Stellar Bars in Counter-Rotating Dark Matter Halos: The Role of Halo Orbit Reversals (1909.02570v1)
Abstract: Disk galaxies can exchange angular momentum and baryons with their host dark matter (DM) halos. These halos possess internal spin, lambda', which is insignificant rotationally but does affect interactions between the baryonic and DM components. While statistics of prograde and retrograde spinning halos in galaxies is not available at present, the existence of such halos is important for galaxy evolution. In the previous works, we analyzed dynamical and secular evolution of stellar bars in prograde spinning halos and the DM response to the bar perturbation, and found that it is modified by the resonant interactions between the bar and the DM halo orbits. In the present work, we follow the evolution of stellar bars in retrograde halos. We find, that this evolution differs substantially from evolution in rigid unresponsive halos, discussed in the literature. First, we confirm that the bar instability is delayed progressively along the retrograde
lambda' sequence.

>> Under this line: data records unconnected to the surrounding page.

(* ===== verification/ServerDb.v ===== *)
(** * ServerDb: the tables of the server-token API

    Message streams, subscriptions, campaigns, templates and layouts: the rows, and
    every statement of [camelmailer-db/src/pg_store.rs] on them.  The tenant of a
    transaction is the server of the token; row-level security hides the rows of
    others, and the tables without it name the server in the statement. *)

From S2P Require Import Prelude RustStr Net Model SendLimit Message MemoryStore Queue MailDb Dkim Worker Webhooks PgSink Housekeeping PgStore Compose ApiSend.
From S2P Require Import Auth AuthStore AuthPg AppMailer AdminStore AdminPg Workspace AuthApi Authorize AdminApi Template.

(** ** Rows *)

Record Subscription := mkSubscription {
  sub_id : Id; sub_server_id : Id; sub_stream_id : Id; sub_address : bytes; sub_status : bytes; sub_created_at : datetime }.
Record NewStream := mkNewStream {
  nst_server_id : Id; nst_name : bytes; nst_permalink : bytes; nst_stream_type : bytes; nst_ip_pool_id : option Id }.
Record Campaign := mkCampaign {
  cmp_id : Id;
  cmp_server_id : Id;
  cmp_stream_id : Id;
  cmp_name : option bytes;
  cmp_subject : option bytes;
  cmp_from_address : option bytes;
  cmp_html_body : option bytes;
  cmp_text_body : option bytes;
  cmp_status : bytes;
  cmp_total : Z;
  cmp_sent : Z;
  cmp_scheduled_at : option datetime;
  cmp_created_at : datetime;
  cmp_completed_at : option datetime;
}.
#[export] Instance eta_Campaign : Eta Campaign := λ c,
  mkCampaign (cmp_id c) (cmp_server_id c) (cmp_stream_id c) (cmp_name c) (cmp_subject c) (cmp_from_address c) (cmp_html_body c)
    (cmp_text_body c) (cmp_status c) (cmp_total c) (cmp_sent c) (cmp_scheduled_at c) (cmp_created_at c) (cmp_completed_at c).
Record NewCampaign := mkNewCampaign {
  nc_server_id : Id;
  nc_stream_id : Id;
  nc_name : option bytes;
  nc_subject : option bytes;
  nc_from_address : option bytes;
  nc_html_body : option bytes;
  nc_text_body : option bytes;
  nc_total : Z;
  nc_status : bytes;
  nc_scheduled_at : option datetime;
}.
(** [None] leaves a column alone, [Some None] clears it. *)
Record CampaignUpdate := mkCampaignUpdate {
  cgu_name : option (option bytes);
  cgu_subject : option (option bytes);
  cgu_from_address : option (option bytes);
  cgu_html_body : option (option bytes);
  cgu_text_body : option (option bytes);
  cgu_scheduled_at : option (option datetime);
  cgu_status : option bytes;
  cgu_total : option Z;
}.
Definition campaign_update_default : CampaignUpdate := mkCampaignUpdate None None None None None None None None.
Record CampaignStats := mkCampaignStats {
  cst_total : Z; cst_sent : Z; cst_delivered : Z; cst_failed : Z; cst_opened : Z; cst_clicked : Z; cst_unsubscribed : Z }.

Record TemplateRow := mkTemplateRow {
  tpl_id : Id;
  tpl_uuid : bytes;
  tpl_server_id : Id;
  tpl_name : bytes;
  tpl_permalink : bytes;
  tpl_subject : option bytes;
  tpl_html_body : option bytes;
  tpl_text_body : option bytes;
  tpl_archived : bool;
  tpl_layout_id : option Id;
}.
#[export] Instance eta_TemplateRow : Eta TemplateRow := λ t,
  mkTemplateRow (tpl_id t) (tpl_uuid t) (tpl_server_id t) (tpl_name t) (tpl_permalink t) (tpl_subject t) (tpl_html_body t)
    (tpl_text_body t) (tpl_archived t) (tpl_layout_id t).
Record Layout := mkLayout {
  lay_id : Id;
  lay_uuid : bytes;
  lay_server_id : Id;
  lay_name : bytes;
  lay_permalink : bytes;
  lay_html_wrapper : bytes;
  lay_text_wrapper : option bytes;
}.
#[export] Instance eta_Layout : Eta Layout := λ l,
  mkLayout (lay_id l) (lay_uuid l) (lay_server_id l) (lay_name l) (lay_permalink l) (lay_html_wrapper l) (lay_text_wrapper l).

Inductive ServerTable := Subscriptions | Campaigns | Templates | Layouts | CampaignMessages.
#[export] Instance ServerTable_eq_dec : EqDecision ServerTable.
Proof. solve_decision. Defined.

(** The deployment, the tables of this file, and the [campaign_id] of messages.  The
    [logo] and its type are columns of [layouts]. *)
Record ServerDb := mkServerDb {
  sd_deployment : Deployment;
  sd_campaigns : list Campaign;
  sd_message_campaigns : gmap Z Id;
  sd_templates : list TemplateRow;
  sd_layouts : list Layout;
  sd_logos : gmap Id (bytes * bytes);
  sd_sequence : ServerTable → Id;
  sd_failing : Verb → ServerTable → bool;
}.
#[export] Instance eta_ServerDb : Eta ServerDb := λ s,
  mkServerDb (sd_deployment s) (sd_campaigns s) (sd_message_campaigns s) (sd_templates s) (sd_layouts s) (sd_logos s) (sd_sequence s)
    (sd_failing s).

(** The id and the time a row of [subscriptions] got when it was inserted, the time of
    a suppression, and the uuids of new rows. *)
Class AudienceCrates := {
  subscription_id : Id → Id → bytes → Id;
  subscription_created_at : Id → Id → bytes → datetime;
  suppression_created_at : Suppression → datetime;
  server_row_uuid : ServerTable → Id → bytes;
}.

(** ** Statements *)

Definition sd_query {A} (table : ServerTable) (rows : ServerDb → A) (s : ServerDb) : SRes A * ServerDb :=
  (if sd_failing s Select table then inl OtherError else inr (rows s), s).
Definition sd_statement {A} (verb : Verb) (table : ServerTable) (f : ServerDb → SRes A * ServerDb) (s : ServerDb) : SRes A * ServerDb :=
  if sd_failing s verb table then (inl OtherError, s) else f s.
(** An insertion draws its id also when a constraint refuses the row. *)
Definition sd_insertion {A} (table : ServerTable) (f : Id → ServerDb → SRes A * ServerDb) : ServerDb → SRes A * ServerDb :=
  sd_statement Insert table (λ s,
    f (sd_sequence s table) (s <| sd_sequence := λ t, if decide (t = table) then (sd_sequence s t + 1)%N else sd_sequence s t |>)).
(** A statement on the tables of the deployment. *)
Definition on_deployment {A} (op : Deployment → A * Deployment) (s : ServerDb) : A * ServerDb :=
  let '(a, d) := op (sd_deployment s) in (a, s <| sd_deployment := d |>).
Definition sd_mail (s : ServerDb) : MailDb := mail (sd_deployment s).
Definition sd_on_mail (f : MailDb → MailDb) (s : ServerDb) : ServerDb := s <| sd_deployment := on_mail f (sd_deployment s) |>.
Definition sd_streams (s : ServerDb) : list MessageStream := pt_streams (tables (sd_deployment s)).
(** [as i32]. *)
Definition as_i32 (z : Z) : Z := ((z + 2 ^ 31) mod 2 ^ 32 - 2 ^ 31)%Z.

Section Statements.
Context `{ORD : !HashOrder, ADM : !AdminCrates, AUD : !AudienceCrates}.
Implicit Types (s : ServerDb) (server_id stream_id id : Id).

(** *** Streams *)

Definition pg_list_streams server_id : Deployment → SRes (list MessageStream) * Deployment :=
  query Streams (λ d, stable_sort (λ a b, str_id a <=? str_id b)%N (List.filter (λ m, str_server_id m =? server_id)%N (pt_streams (tables d)))).
Definition pg_stream_by_permalink server_id (permalink : bytes) : Deployment → SRes (option MessageStream) * Deployment :=
  query Streams (λ d, List.find (λ m, (str_server_id m =? server_id)%N && (str_permalink m =b permalink)) (pt_streams (tables d))).
Definition pool_exists (d : Deployment) (pool : option Id) : bool :=
  from_option (λ p, existsb (λ x, (ipp_id x =? p)%N) (dp_ip_pools d)) true pool.
Definition stream_types : list bytes := [!"transactional"; !"broadcast"; !"inbound"].
Definition pg_create_stream (new : NewStream) : Deployment → SRes MessageStream * Deployment :=
  insertion Streams (λ id d,
    let row := mkMessageStream id (row_uuid Streams id) (nst_server_id new) (nst_name new) (nst_permalink new) (nst_stream_type new) false
                 (nst_ip_pool_id new) in
    if negb (has_server (nst_server_id new) d && pool_exists d (nst_ip_pool_id new) && one_of stream_types (nst_stream_type new))
    then refused OtherError d
    else if existsb (λ m, (str_server_id m =? nst_server_id new)%N && (str_permalink m =b nst_permalink new)) (pt_streams (tables d))
    then refused (taken Streams) d
    else ok row (on_tables (λ t, t <| pt_streams := pt_streams t ++ [row] |>) d)).
Definition pg_update_stream (stream : MessageStream) : Deployment → SRes MessageStream * Deployment :=
  statement Update Streams (λ d,
    if negb (pool_exists d (str_ip_pool_id stream) && one_of stream_types (str_stream_type stream))
       && existsb (λ m, (str_id m =? str_id stream)%N) (pt_streams (tables d))
    then refused OtherError d
    else ok stream (on_tables (λ t, t <| pt_streams := modify (λ m, str_id m =? str_id stream)%N
      (λ m, m <| str_name := str_name stream |> <| str_stream_type := str_stream_type stream |> <| str_archived := str_archived stream |>
              <| str_ip_pool_id := str_ip_pool_id stream |>) (pt_streams t) |>) d)).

Second, the bar evolution in the retrograde halos differs also from that in the prograde halos, in that the bars continue to grow substantially over the simulation time of 10 Gyr. The DM response is also substantially weaker compared to this response in the prograde halos. Third, using orbital spectral analysis of the DM orbital structure, we find a phenomenon we call the orbit reversal --- when retrograde DM orbits interact with the stellar bar, reverse their streaming and precession, and become prograde. This process dominates the inner halo region adjacent to the bar and allows these orbits to be trapped by the bar, thus increasing efficiency of angular momentum transfer by the Inner Lindblad Resonance. We demonstrate this reversal process explicitly in a number of examples.